* **Saved data entries**
(* ===== verification/LexicalSearch.v ===== *)
(** * What a lexical search returns

    Whatever was written, rewritten and erased before, a search ranks the documents
    that are there now by their BM25 score and returns the best. *)

From stdpp Require Import base list gmap strings sorting.
From Stdlib Require Import ZArith Lia SpecFloat.
From S2P Require Import Prelude Msgpack Float64 Ranked Lexical LexicalInv LexicalOps.

Open Scope Z_scope.

Section Search.
Context `{LexicalLibLaws} (config : LexicalConfig).

(** ** The reference *)

Definition frequency (c : corpus) (w : bytes) : Z := Z.of_nat (length (List.filter (fun p => has w p.2) (map_to_list c))).

Definition average_length (c : corpus) : double := ddiv (double_of_int (corpus_length c)) (double_of_int (Z.of_nat (size c))).

Definition bm25 (c : corpus) (words toks : list bytes) : double :=
  foldl (fun acc w => if has w toks
    then dadd acc (contribution config (idf (Z.of_nat (size c)) (frequency c w)) (occurrences w toks) (Z.of_nat (length toks)) (average_length c)) else acc) dzero words.

Definition matches (words : list bytes) (all : bool) (toks : list bytes) : bool :=
  match words with [] => false | _ => if all then forallb (fun w => has w toks) words else existsb (fun w => has w toks) words end.

Definition scored_corpus (c : corpus) (words : list bytes) (all : bool) (eligible : bytes -> bool) : list (bytes * double) :=
  map (fun p => (p.1, bm25 c words p.2)) (List.filter (fun p => matches words all p.2 && eligible p.1) (map_to_list c)).

Definition ranking (c : corpus) (words : list bytes) (all : bool) (eligible : bytes -> bool) : list (bytes * double) :=
  rank (fun p => p) (scored_corpus c words all eligible).

(** ** Scores of live entries *)

Context (lives : gmap nat live_doc) (live : Z) (average : double).

Definition live_score (words : list bytes) (ld : live_doc) : double :=
  foldl (fun acc w => match ld_words ld !! w with
    | Some f => dadd acc (contribution config (idf live (live_count w lives)) f (ld_length ld) average)
    | None => acc end) dzero words.

Definition live_hits (words : list bytes) (ld : live_doc) : nat := length (List.filter (fun w => bool_decide (is_Some (ld_words ld !! w))) words).

Definition expected (words : list bytes) (i : nat) : option (double * nat) :=
  ld ← lives !! i; if (live_hits words ld =? 0)%nat then None else Some (live_score words ld, live_hits words ld).

Definition old_score (o : option (double * nat)) : double := match o with Some (sc, _) => sc | None => dzero end.
Definition old_hits (o : option (double * nat)) : nat := match o with Some (_, k) => k | None => 0%nat end.

Definition never (n : nat) : bool := false.

Lemma room (scores : gmap nat (double * nat)) i : dom scores ⊆ dom lives -> scores !! i = None -> is_Some (lives !! i) -> (size scores < size lives)%nat.
Proof.
  intros Hd Hs Hl. rewrite <-!size_dom. apply subset_size. split; [done|]. intros Hx. apply elem_of_dom in Hl. apply Hx in Hl. apply elem_of_dom in Hl. rewrite Hs in Hl. by destruct Hl.
Qed.

(** What one word's postings do to the score table. *)
Lemma score_postings_spec docs ps idf_ n scores :
  (forall i d, docs !! i = Some d -> d_live d = true -> exists ld, lives !! i = Some ld /\ d_length d = ld_length ld) ->
  (forall i ld, lives !! i = Some ld -> exists d, docs !! i = Some d /\ d_live d = true) ->
  NoDup (map fst ps) -> (forall i f, (i, f) ∈ ps -> (i < length docs)%nat) ->
  dom scores ⊆ dom lives -> Z.of_nat (size lives) <= maxCandidates config ->
  exists n' scores', score_postings config docs ps idf_ average never n scores = Ok (n', scores') /\ dom scores' ⊆ dom lives /\
    forall i, scores' !! i = match lives !! i, (list_to_map ps : gmap nat Z) !! i with
      | Some ld, Some f => Some (dadd (old_score (scores !! i)) (contribution config idf_ f (ld_length ld) average), S (old_hits (scores !! i)))
      | _, _ => scores !! i end.
Proof.
  intros Hdocs Hlive. revert n scores. induction ps as [|[i f] ps IH]; intros n scores Hd Hr Hsub Hmax; simpl.
  - exists n, scores. split; [done|]. split; [done|]. intros i. rewrite lookup_empty. by destruct (lives !! i).
  - apply NoDup_cons in Hd as [Hi Hd]. destruct (lookup_lt_is_Some_2 docs i) as [d Hdi]; [apply (Hr i f); left|]. rewrite Hdi.
    assert (Hr' : forall j g, (j, g) ∈ ps -> (j < length docs)%nat) by (intros j g Hj; apply (Hr j g); by right).
    assert (Hnot : (list_to_map ps : gmap nat Z) !! i = None) by by apply not_elem_of_list_to_map_1.
    destruct (d_live d) eqn:El.
    + destruct (Hdocs i d Hdi El) as (ld & Hl & Hlen). rewrite Hlen.
      assert (Hstep : exists n' scores', score_postings config docs ps idf_ average never (S n) (<[i := (dadd (old_score (scores !! i)) (contribution config idf_ f (ld_length ld) average), S (old_hits (scores !! i)))]> scores) = Ok (n', scores') /\ dom scores' ⊆ dom lives /\
        forall j, scores' !! j = match lives !! j, (<[i := f]> (list_to_map ps) : gmap nat Z) !! j with
          | Some ld, Some f => Some (dadd (old_score (scores !! j)) (contribution config idf_ f (ld_length ld) average), S (old_hits (scores !! j)))
          | _, _ => scores !! j end).
      { edestruct (IH (S n)) as (n' & scores' & E & Hs' & Hj); [done|done| |done|].
        { rewrite dom_insert_L. apply union_subseteq. split; [|exact Hsub]. apply singleton_subseteq_l, elem_of_dom. by exists ld. }
        exists n', scores'. split; [exact E|]. split; [done|]. intros j. rewrite Hj. destruct (decide (i = j)) as [<-|Hne].
        - by rewrite Hnot, !lookup_insert_eq, Hl.
        - by rewrite !lookup_insert_ne by done. }
      destruct (scores !! i) as [[sc k]|] eqn:Esc; simpl in Hstep; [exact Hstep|].
      pose proof (room scores i Hsub Esc) as Hroom. rewrite (proj2 (Z.eqb_neq _ _)); [exact Hstep|]. rewrite Hl in Hroom. specialize (Hroom (mk_is_Some _ _ eq_refl)). lia.
    + destruct (IH (S n) scores Hd Hr' Hsub Hmax) as (n' & scores' & E & Hs' & Hj). exists n', scores'. split; [exact E|]. split; [done|]. intros j. rewrite Hj.
      destruct (decide (i = j)) as [<-|Hne]; [|by rewrite lookup_insert_ne]. destruct (lives !! i) as [ld|] eqn:Hl; [|done]. destruct (Hlive i ld Hl) as (d' & Hd' & Hl'). congruence.
Qed.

* **What you are asked to do**
Could you reproduce, exactly, every line above from the line with "dom scores ⊆ dom lives -> Z.of_nat" to the line with "forall j, scores'", and no other line? Both ends count.

* **Task solution**
  dom scores ⊆ dom lives -> Z.of_nat (size lives) <= maxCandidates config ->
  exists n' scores', score_postings config docs ps idf_ average never n scores = Ok (n', scores') /\ dom scores' ⊆ dom lives /\
    forall i, scores' !! i = match lives !! i, (list_to_map ps : gmap nat Z) !! i with
      | Some ld, Some f => Some (dadd (old_score (scores !! i)) (contribution config idf_ f (ld_length ld) average), S (old_hits (scores !! i)))
      | _, _ => scores !! i end.
Proof.
  intros Hdocs Hlive. revert n scores. induction ps as [|[i f] ps IH]; intros n scores Hd Hr Hsub Hmax; simpl.
  - exists n, scores. split; [done|]. split; [done|]. intros i. rewrite lookup_empty. by destruct (lives !! i).
  - apply NoDup_cons in Hd as [Hi Hd]. destruct (lookup_lt_is_Some_2 docs i) as [d Hdi]; [apply (Hr i f); left|]. rewrite Hdi.
    assert (Hr' : forall j g, (j, g) ∈ ps -> (j < length docs)%nat) by (intros j g Hj; apply (Hr j g); by right).
    assert (Hnot : (list_to_map ps : gmap nat Z) !! i = None) by by apply not_elem_of_list_to_map_1.
    destruct (d_live d) eqn:El.
    + destruct (Hdocs i d Hdi El) as (ld & Hl & Hlen). rewrite Hlen.
      assert (Hstep : exists n' scores', score_postings config docs ps idf_ average never (S n) (<[i := (dadd (old_score (scores !! i)) (contribution config idf_ f (ld_length ld) average), S (old_hits (scores !! i)))]> scores) = Ok (n', scores') /\ dom scores' ⊆ dom lives /\
        forall j, scores' !! j = match lives !! j, (<[i := f]> (list_to_map ps) : gmap nat Z) !! j with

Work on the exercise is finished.